Von da an weiß Katja Pschait: Sie kann das schaffen. Sie ist die, von der alle sagen, dass sie immer so viel lacht. Und die will sie auch bleiben. Als ihr die Psychologin im Krankenhaus erzählt, dass eine ältere Patientin so beeindruckt von ihr ist – von dieser jungen Frau, die ihren Fuß verloren hat und trotzdem auf der Station im Rollstuhl herumflitzt –, schöpft sie daraus Kraft. Sie möchte Vorbild für andere sein. Ihre Familie, die drei Schwestern, die Halbschwester und ihre Freunde sind für sie da. Einen Monat nach der Operation macht sie in der Reha ihre ersten Schritte mit der Gehprothese.
Ein Stück vom alten Leben
"Natürlich habe ich auch heute noch meine Einbrüche. Ich habe Phasen gehabt, da war ich nur in mir selber versunken. Aber es wäre ja auch blöd, wenn ich immer nur daheimsitzen und weinen würde. Dafür bin ich viel zu gern unterwegs." Vier Monate ist sie im Krankenstand, dann arbeitet sie wieder Schicht. Schnell lernt sie, mit ihrem blauen Seat Leon zu fahren. Das Auto bedeutet für sie auch einfach Freiheit. Sie versucht die Beleidigungen, die blöden Sprüche in der Disco – und generell in der Öffentlichkeit – so gut es geht, von sich abprallen zu lassen. "Da muss ich schon einstecken, da denk ich mir oft: He, mir fehlt zwar ein Stück, aber ich bin trotzdem ein Mensch", sagt die 27-Jährige. Im Juli startet Katja die Lehre zur Finanz- und Rechnungswesenassistentin. In der Gastronomie kann sie nicht mehr arbeiten, das würde ihre Hüfte zu sehr beanspruchen. "Aber ich bin draufgekommen, dass ich mir Zahlen leicht merken kann. Ich freue mich auf die Lehre."

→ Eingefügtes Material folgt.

(** * Anexis build service: a shallow embedding of the build orchestrator

    This development models the Go package [build] (build spec loading,
    archive extraction, resource download paths, git fetching, image tag
    resolution, run manifest image references, secrets) and the [socket]
    package (build request handling, notifier, per-connection send queue)
    of the Anexis repository, and states the properties of its design
    document against that model. *)

From Stdlib Require Import Ascii.
From stdpp Require Import base gmap strings list.

Open Scope string_scope.

(** ** Results of fallible Go functions *)

Inductive result (A E : Type) : Type :=
| Ok (a : A)
| Err (e : E).
Arguments Ok {A E} a.
Arguments Err {A E} e.

Definition bind_result {A B E} (r : result A E) (k : A -> result B E) : result B E :=
  match r with Ok a => k a | Err e => Err e end.

Definition is_err {A E} (r : result A E) : bool :=
  match r with Ok _ => false | Err _ => true end.

(** ** Go's [path/filepath] on a Unix host (separator ['/']) *)

Module FilePath.

(** [strings.Split(s, "/")] *)
Fixpoint split_slash (s : string) : list string :=
  match s with
  | EmptyString => [EmptyString]
  | String c rest =>
      let parts := split_slash rest in
      if Ascii.eqb c "/" then EmptyString :: parts
      else match parts with
           | p :: ps => String c p :: ps
           | [] => [String c EmptyString]
           end
  end.

Definition is_rooted (p : string) : bool :=
  match p with String c _ => Ascii.eqb c "/" | EmptyString => false end.

(** One element of the lexical processing loop of [filepath.Clean]; the
    output is kept reversed.  Empty and ["."] elements are dropped, [".."]
    removes the last real element, is dropped at the root of a rooted path
    and is kept when a relative path cannot back up further. *)
Definition clean_step (rooted : bool) (acc : list string) (c : string)
  : list string :=
  if String.eqb c "" || String.eqb c "." then acc
  else if String.eqb c ".." then
    match acc with
    | x :: rest => if String.eqb x ".." then ".." :: acc else rest
    | [] => if rooted then [] else [".."]
    end
  else c :: acc.

Definition clean_elems (p : string) : list string :=
  rev (fold_left (clean_step (is_rooted p)) (split_slash p) []).

(** [filepath.Clean] *)
Definition Clean (p : string) : string :=
  let body := String.concat "/" (clean_elems p) in
  if is_rooted p then "/" +:+ body
  else if String.eqb body "" then "." else body.

(** [filepath.Join(a, b)]: the non-empty elements joined by ["/"], then
    cleaned; [""] when both are empty. *)
Definition Join (a b : string) : string :=
  if negb (String.eqb a "") then Clean (a +:+ "/" +:+ b)
  else if negb (String.eqb b "") then Clean b
  else "".

(** [strings.HasPrefix(s, prefix)] *)
Definition HasPrefix (s pre : string) : bool := String.prefix pre s.

(** Everything up to and including the last separator. *)
Definition upto_last_slash (p : string) : string :=
  String.string_of_list_ascii
    (rev
      (let fix drop (l : list ascii) :=
         match l with
         | [] => []
         | c :: r => if Ascii.eqb c "/" then c :: r else drop r
         end in drop (rev (String.list_ascii_of_string p)))).

(** [filepath.Dir] *)
Definition Dir (p : string) : string := Clean (upto_last_slash p).

(** [filepath.Base] *)
Definition Base (p : string) : string :=
  if String.eqb p "" then "."
  else
    let fix strip (l : list ascii) :=
      match l with
      | c :: r => if Ascii.eqb c "/" then strip r else l
      | [] => []
      end in
    let rl := strip (rev (String.list_ascii_of_string p)) in
    match rl with
    | [] => "/"
    | _ =>
        let fix last_elem (l : list ascii) :=
          match l with
          | c :: r => if Ascii.eqb c "/" then [] else c :: last_elem r
          | [] => []
          end in
        String.string_of_list_ascii (rev (last_elem rl))
    end.

End FilePath.

Import FilePath.

(** ** The host filesystem

    Absolute paths are keyed by their cleaned string form.  A node is a
    directory, a regular file with its contents, or a symbolic link with
    its (unresolved) target.  Path resolution follows symbolic links the
    way the kernel does: in every intermediate component, and in the last
    component unless the operation acts on the link itself (symlink(2),
    mkdir(2)); at most [max_links] nested links are followed. *)

Module FS.

Inductive node : Type :=
| NDir
| NFile (data : string)
| NSymlink (target : string).

Abbreviation fsys := (gmap string node).

Definition path_of (cs : list string) : string := "/" +:+ String.concat "/" cs.

(** Components of an absolute path ([clean_elems] of a rooted path has no
    empty, ["."] or [".."] element). *)
Definition elems_of (p : string) : list string := clean_elems p.

(** Target of a link found in directory [dir], as an absolute path. *)
Definition link_path (dir : list string) (t : string) : string :=
  if is_rooted t then t else path_of dir +:+ "/" +:+ t.

Definition max_links : nat := 40.
(** ** Sorting: [compare_minimal_symbols] and the C library's [qsort] *)

(** Signed result of an unsigned comparison of the two addresses.  (Here
    and below [a > b] is written [b < a], and [a >= b] as [b ≤ a].) *)
Definition compare_minimal_symbols (fn1 fn2 : minimal_symbol) : Z :=
  if decide (SYMBOL_VALUE_ADDRESS fn1 < SYMBOL_VALUE_ADDRESS fn2)%N then (-1)%Z
  else if decide (SYMBOL_VALUE_ADDRESS fn2 < SYMBOL_VALUE_ADDRESS fn1)%N then 1%Z
  else 0%Z.

(** [qsort] belongs to the C library, not to this file.  All that C promises
    is that the array is rearranged into ascending order of the comparison
    function; the order of elements that compare equal is unspecified.  It
    is taken as an interface with exactly these two laws. *)
Class Qsort := {
  qsort : (minimal_symbol → minimal_symbol → Z) →
          list minimal_symbol → list minimal_symbol;
  qsort_Permutation cmp l : qsort cmp l ≡ₚ l;
  qsort_ascending l :
    StronglySorted (λ a b, (compare_minimal_symbols a b ≤ 0)%Z)
                   (qsort compare_minimal_symbols l)
}.

(** A conforming [qsort]: insertion sort, which leaves elements that
    compare equal in the order they had. *)
Fixpoint insert_sorted (cmp : minimal_symbol → minimal_symbol → Z)
    (x : minimal_symbol) (l : list minimal_symbol) : list minimal_symbol :=
  match l with
  | [] => [x]
  | y :: rest =>
      if decide (cmp x y ≤ 0)%Z then x :: y :: rest
      else y :: insert_sorted cmp x rest
  end.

Bald will sich die junge Frau noch einen Teil ihrer Selbstbestimmung zurückholen. Mit der Unterstützung von "Steirer helfen Steirern" und "Licht ins Dunkel" bekommt sie eine Sportprothese. Damit kann sie wieder joggen und wandern, fast so wie vor der Amputation. Katja grinst, wenn sie das erzählt. Auf was sie sich ganz besonders freut: ihrem eineinhalb Jahre alten Neffen hinterherrennen zu können.